General view of the Swiss National Bank (SNB) in Zurich

ZURICH (Reuters) - Sight deposits held by the Swiss National Bank increased by 1.7 billion Swiss francs ($1.80 billion) last week, data showed on Monday, indicating the central bank could be intervening in the market to slow the franc's surge in value.

Total sight deposits held by the SNB increased to 751.28 billion francs from 749.61 billion francs a week earlier, according to bank data.

The rise followed a 2.5 billion franc increase a week earlier.

An increase can indicate the SNB is active in the currency markets, buying foreign currencies from commercial banks in exchange for newly created francs, thereby increasing their sight deposit accounts.

Analysts said the increase could represent a small return to the market to slow the recent appreciation of the Swiss franc, which has risen to 0.9646 francs to the euro, its highest level since January 2015.

The SNB has said it is prepared to tolerate a stronger franc, which keeps a brake on Swiss inflation by keeping import prices down, but it will also act if the currency became too weak or too strong.
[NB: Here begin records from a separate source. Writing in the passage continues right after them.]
(* ===== verification/ScanInt.v ===== *)
(** * Integers read and written by [%i]

    The conversion [%i] of [sscanf], and of [sprintf] for the numbers that are not negative, with their round trip. *)

From S2P Require Import Prelude CStr.

(** [%i]: a base prefix without digits is a failure, and an integer out of range is undefined: [None]. *)
Definition scanf_int (s : cstr) : option (option Z) :=
  let '(_, s1) := take_sign (skip_spaces s) in
  match s1 with
  | "0"%char :: x :: rest =>
      if (bool_decide (x = "x"%char) || bool_decide (x = "X"%char)) && negb (match rest with h :: _ => is_hex h | [] => false end) then Some None
      else match scan_int s with
           | None => Some None
           | Some (neg, v, _) => let z := if neg : bool then - v else v in if decide (in_s 32 z) then Some (Some z) else None
           end
  | _ =>
      match scan_int s with
      | None => Some None
      | Some (neg, v, _) => let z := if neg : bool then - v else v in if decide (in_s 32 z) then Some (Some z) else None
      end
  end.

(** [sprintf] with [%i] of a number that is not negative. *)
Fixpoint digits (fuel : nat) (n : Z) : cstr :=
  match fuel with
  | O => []
  | S fuel => (if n <? 10 then [] else digits fuel (n / 10)) ++ [ascii_of_N (Z.to_N (48 + n mod 10))]
  end.
Definition printf_int (n : Z) : cstr := digits 10 n.

(** ** Round trip *)

Definition digit_char (d : Z) : ascii := ascii_of_N (Z.to_N (48 + d)).

Lemma digit_char_spec d : 0 <= d < 10 -> digit_in 10 (digit_char d) = Some d /\ isspace (digit_char d) = false /\
  digit_char d <> "-"%char /\ digit_char d <> "+"%char /\ (digit_char d = "0"%char -> d = 0).
Proof.
  intros H. assert (Hd : d = 0 \/ d = 1 \/ d = 2 \/ d = 3 \/ d = 4 \/ d = 5 \/ d = 6 \/ d = 7 \/ d = 8 \/ d = 9) by lia.
  repeat (destruct Hd as [->|Hd]; [by vm_compute|]). by subst; vm_compute.
Qed.

Lemma take_digits_app acc s d :
  0 <= d < 10 -> forall v, take_digits 10 acc s = (v, []) -> take_digits 10 acc (s ++ [digit_char d]) = (v * 10 + d, []).
Proof.
  intros Hd. revert acc. induction s as [|c s IH]; intros acc v Hv; cbn [app take_digits] in *.
  - destruct (digit_char_spec d Hd) as [-> _]. by injection Hv as <-.
  - destruct (digit_in 10 c) as [e|]; [by apply IH|done].
Qed.

(** The digits of a positive number start with a digit that is not zero. *)
Lemma digits_spec fuel n :
  0 < n < 10 ^ Z.of_nat fuel ->
  take_digits 10 0 (digits fuel n) = (n, []) /\ exists d s, digits fuel n = digit_char d :: s /\ 0 < d < 10.
Proof.
  revert n. induction fuel as [|fuel IH]; intros n Hn; [cbn in Hn; lia|]. cbn [digits].
  rewrite Nat2Z.inj_succ, Z.pow_succ_r in Hn by lia. pose proof (Z.mod_pos_bound n 10 ltac:(lia)) as Hm.
  fold (digit_char (n mod 10)). destruct (Z.ltb_spec n 10) as [H|H].
  - rewrite Z.mod_small in * by lia. cbn [app]. split; [|exists n, []; by split; [|lia]].
    cbn [take_digits]. by destruct (digit_char_spec n ltac:(lia)) as [-> _].
  - destruct (IH (n / 10)) as (H1 & d & s & H2 & H3).
    { split; [apply Z.div_str_pos; lia|apply Z.div_lt_upper_bound; lia]. }
    split; [|exists d, (s ++ [digit_char (n mod 10)]); by rewrite H2].
    rewrite (take_digits_app _ _ _ Hm _ H1). f_equal. pose proof (Z.div_mod n 10 ltac:(lia)). lia.
Qed.

Lemma scan_print_int n : 0 <= n < 2 ^ 31 -> scanf_int (printf_int n) = Some (Some n).
Proof.
  intros Hn. destruct (Z.eq_dec n 0) as [->|Hz]; [by vm_compute|].
  destruct (digits_spec 10 n) as (Hd & d & s & Hs & Hr); [change (10 ^ Z.of_nat 10) with 10000000000; change (2 ^ 31) with 2147483648 in Hn; lia|].
  unfold printf_int in *. rewrite Hs in Hd |- *. destruct (digit_char_spec d ltac:(lia)) as (Hdig & Hsp & Hm & Hp & H0).
  assert (Hc : digit_char d <> "0"%char) by (intros H; specialize (H0 H); lia).
  assert (Hsign : take_sign (skip_spaces (digit_char d :: s)) = (false, digit_char d :: s)).
  { cbn [skip_spaces]. rewrite Hsp. unfold take_sign. destruct (digit_char d) as [[] [] [] [] [] [] [] []]; try done. }
  assert (Hpre : take_prefix (digit_char d :: s) = (10, digit_char d :: s)).
  { unfold take_prefix. destruct (digit_char d) as [[] [] [] [] [] [] [] []]; try done; by destruct s as [|? [|? ?]]. }
  assert (Hscan : scan_int (digit_char d :: s) = Some (false, n, [])) by by (unfold scan_int; rewrite Hsign, Hpre, Hdig, Hd).
  unfold scanf_int. rewrite Hsign, Hscan.
  assert (Hdec : (if decide (in_s 32 n) then Some (Some n) else None) = Some (Some n)) by (rewrite decide_True; [done|unfold in_s; lia]).
  rewrite Hdec. destruct (digit_char d) as [[] [] [] [] [] [] [] []]; try done; by destruct s.
Qed.
Lemma marks_closed names (t : fdtable) : (forall fd, is_Some (t !! fd) -> exists name, name ∈ names /\ scanf_int name = Some (Some fd)) ->
  foldl (fun t n => mark_name n t) t names = closed_from 3 t.
Proof.
  intros H. apply map_eq. intros i. rewrite lookup_marks, lookup_closed. destruct (t !! i) as [[o c]|] eqn:E; [|done]. cbn. do 2 f_equal.
  destruct (Z.leb_spec 3 i); [|by rewrite decide_False by lia]. rewrite decide_True; [done|]. split; [done|]. apply Exists_exists. apply H. by rewrite E.
Qed.

Lemma opendir_run path (w : W) : path = PROC_SELF_FD \/ path = DEV_FD ->
  exists r w', sys (sys_opendir path) w = Some (r, w') /\ px_error w' = px_error w /\
    match r with
    | Some h => exists d k names, k_fds (vw w) !! d = None /\ names_fds names (<[d := (OFile k, true)]> (k_fds (vw w))) /\ k_dirs (vw w) !! h = None /\
        vw w' = with_dirs (<[h := (d, names)]> (k_dirs (vw w))) (with_fds (<[d := (OFile k, true)]> (k_fds (vw w))) (vw w))
    | None => vw w' = vw w
    end.
Proof.
  intros Hp. destruct (sys_run (sys_opendir path) w) as (r & w1 & E & Ho & He & Hr). exists r, w1. split; [done|]. split; [done|].
  pose proof (law_opendir path (px_os w) Hp) as L. unfold vw. rewrite Ho.
  destruct (sys_opendir path (px_os w)) as [[e|h] os]; cbn in Hr |- *; [by destruct Hr as [-> _]|]. subst r. naive_solver.
Qed.

Lemma set_cloexec_all_fds_run (w : W) :
  exists w' b, runs (fun fuel => set_cloexec_all_fds fuel 3) w tt w' /\ px_error w' = px_error w /\ marked (k_fds (vw w)) b /\ vw w' = with_fds b (vw w).
Proof.
  assert (Hgo : forall h w1, (exists d k names, k_fds (vw w) !! d = None /\ names_fds names (<[d := (OFile k, true)]> (k_fds (vw w))) /\ k_dirs (vw w) !! h = None /\
      vw w1 = with_dirs (<[h := (d, names)]> (k_dirs (vw w))) (with_fds (<[d := (OFile k, true)]> (k_fds (vw w))) (vw w))) ->
    exists w', runs (fun fuel => cloexec_loop fuel h 3;; sys_do (sys_closedir h)) w1 tt w' /\ px_error w' = px_error w1 /\ vw w' = with_fds (closed_from 3 (k_fds (vw w))) (vw w)).
  { intros h w1 (d & k & names & Hd & [Hn1 Hn2] & Hh & Hv). destruct (cloexec_loop_run h d names w1) as (w2 & Hr & He & Hv2); [by rewrite Hv; cbn; rewrite lookup_insert_eq|done|].
    exists (mk_px (sys_closedir h (px_os w2)) (px_errno w2) (px_error w2)). split; [|split; [done|]].
    - eapply runs_bind; [exact Hr|]. by apply runs_const.
    - unfold vw at 1. cbn [px_os]. rewrite (law_closedir h (px_os w2) d []); fold (vw w2); rewrite Hv2, Hv; [|by cbn; rewrite lookup_insert_eq].
      cbn. rewrite marks_closed by done. unfold with_fds, with_dirs. cbn. f_equal.
      + rewrite closed_insert. rewrite delete_insert_id; [done|]. by rewrite lookup_closed, Hd.
      + rewrite insert_insert_eq. by apply delete_insert_id. }
  unfold set_cloexec_all_fds. destruct (opendir_run PROC_SELF_FD w) as (r & w1 & E1 & He1 & H1); [by left|]. destruct r as [h|].
  - destruct (Hgo h w1 H1) as (w' & Hr & He & Hv). exists w', (closed_from 3 (k_fds (vw w))). split_and!; [|congruence|by left|done].
    eapply runs_step; [exact E1|]. eapply runs_step; [reflexivity|]. exact Hr.
  - destruct (opendir_run DEV_FD w1) as (r & w2 & E2 & He2 & H2); [by right|]. destruct r as [h|].
    + rewrite H1 in H2. destruct (Hgo h w2 H2) as (w' & Hr & He & Hv). exists w', (closed_from 3 (k_fds (vw w))). split_and!; [|congruence|by left|done].
      eapply runs_step; [exact E1|]. eapply runs_step; [exact E2|]. exact Hr.
    + exists w2, (k_fds (vw w)). split_and!; [|congruence|by right|by rewrite H2, H1; destruct (vw w)].
      eapply runs_step; [exact E1|]. eapply runs_step; [exact E2|]. by apply runs_const.
Qed.
(* ===== verification/RefereeLoop.v ===== *)
(** * The main loop of the lock referee

    The start, the main loop and the end of [lock-referee-server.c]: the loop updates the time outs, waits for a connection or for the completions of
    reads and writes, handles them and collects the dead threads, until the last client leaves.  The handlers are those of [RefereeServer]; the calls of
    Windows are the class [ServerOs].  [None] is undefined behaviour, or fuel exhausted: the loop has no bound of its own. *)

From S2P Require Import Prelude Time Effects CStr PtrLists Referee RefereeServer PsharedLock.

Inductive wait_result := WAIT_OBJECT_0 | WAIT_IO_COMPLETION | WAIT_TIMEOUT | WAIT_FAILED.

(** The error of [ConnectNamedPipe]. *)
Inductive connect_status := ERROR_IO_PENDING | ERROR_PIPE_CONNECTED | ERROR_OTHER.

(** What is completed during a wait. *)
Inductive completion := ReadDone (tc : Z) (msg : option message) | WriteDone (tc : Z) (ok : bool).

Inductive trustee := EVERYONE | CURRENT_USER.
Record EXPLICIT_ACCESS := mk_access { grfAccessPermissions : Z; ptstrName : trustee }.

(** The address of a null handle or of a handle that is not valid is [None]. *)
Class ServerOs (St : Type) := {
  create_server_pipe : St -> option Z * St;                       (* [create_srv_first_pipe] *)
  CreateEvent : St -> option Z * St;
  SetEvent : Z -> St -> bool * St;
  CloseServerHandle : Z -> St -> St;
  SetEntriesInAcl : list EXPLICIT_ACCESS -> St -> option Z * St;
  LocalAlloc : St -> option Z * St;
  LocalFree : Z -> St -> St;
  SetSecurityInfo : Z -> Z -> St -> bool * St;                   (* access list of a pipe *)
  CreateNamedPipe : Z -> St -> option Z * St;                    (* with a security descriptor *)
  ConnectNamedPipe : Z -> Z -> St -> bool * connect_status * St;
  GetOverlappedResult : Z -> St -> bool * St;
  WaitForSingleObjectEx : Z -> Z -> St -> wait_result * list completion * St;
  calloc_locks : St -> bool * St;
  malloc_client : St -> bool * St;
  gettimespec_wallclock_w32 : St -> mm_timespec * St;
  gettimespec_monotonic_w32 : St -> mm_timespec * St;
  can_queue : Z -> bool;                                         (* reads and writes on the pipe of a client *)
  can_map : bool
}.
(* ===== verification/ThreadLocal.v ===== *)
(** * The data of the threads on Windows

    The thread-local data of [thread-win32.c] in the memory of the process: the slots of the threads, the blocks that hold the connection to the lock
    referee and the error state, the structures of the threads with their handles, and [DllMain], which frees them when threads end.  [None] is
    undefined behaviour (an access to a block that is freed) or the end of the process by [abort].  The members of one structure [mm_thread], its flags and their order, are those of [Threads]. *)

From S2P Require Import Prelude Time Effects MutexVal PsharedMutex Threads CStr ErrorState PsharedLock.

Record thread_local_data := mk_tld { lockref : lockref_connection; last_error : error_info; thread : option Z }.

Record thread_block := mk_block { hnd : option Z; info : mm_thread }.

(** Memory and threads of the process; a thread is created, then it starts. *)
Record process := mk_process {
  threaddata_tls_index : option Z;
  tls_slots : gmap Z Z;                  (* of the living threads, when they are set *)
  tls_blocks : gmap Z thread_local_data;
  thread_blocks : gmap Z thread_block;
  heap_limit : nat;                      (* number of blocks of the heap *)
  thread_handles : gset Z;               (* open *)
  conns_closed : list lockref_connection;
  starting : gmap Z Z;                   (* the threads created, with their structure *)
  alive : gset Z
}.

Abbreviation M := (ST process).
The central bank declined to comment on Monday.

"Looking at this weeks and last week’s rise in sight deposits there is indeed the possibility of interventions to slow the rise in the Swiss franc," said UBS economist Alessandro Bee.

"However, I don’t think that the SNB is ready to put a floor on EURCHF at this level, which would imply massive interventions," added Bee, who said stronger interventions were an option if the exchange rate went to 0.95 francs to the euro.

Maxime Botteron, an economist at Credit Suisse, said it was currently difficult to determine the SNB's actions due to it providing liquidity to commercial banks through repurchase agreements (repos).

"Any FX purchases remain unlikely with the current level of inflation. As long as inflation remains elevated, I see very little chance for the SNB to buy foreign currencies," Botteron said.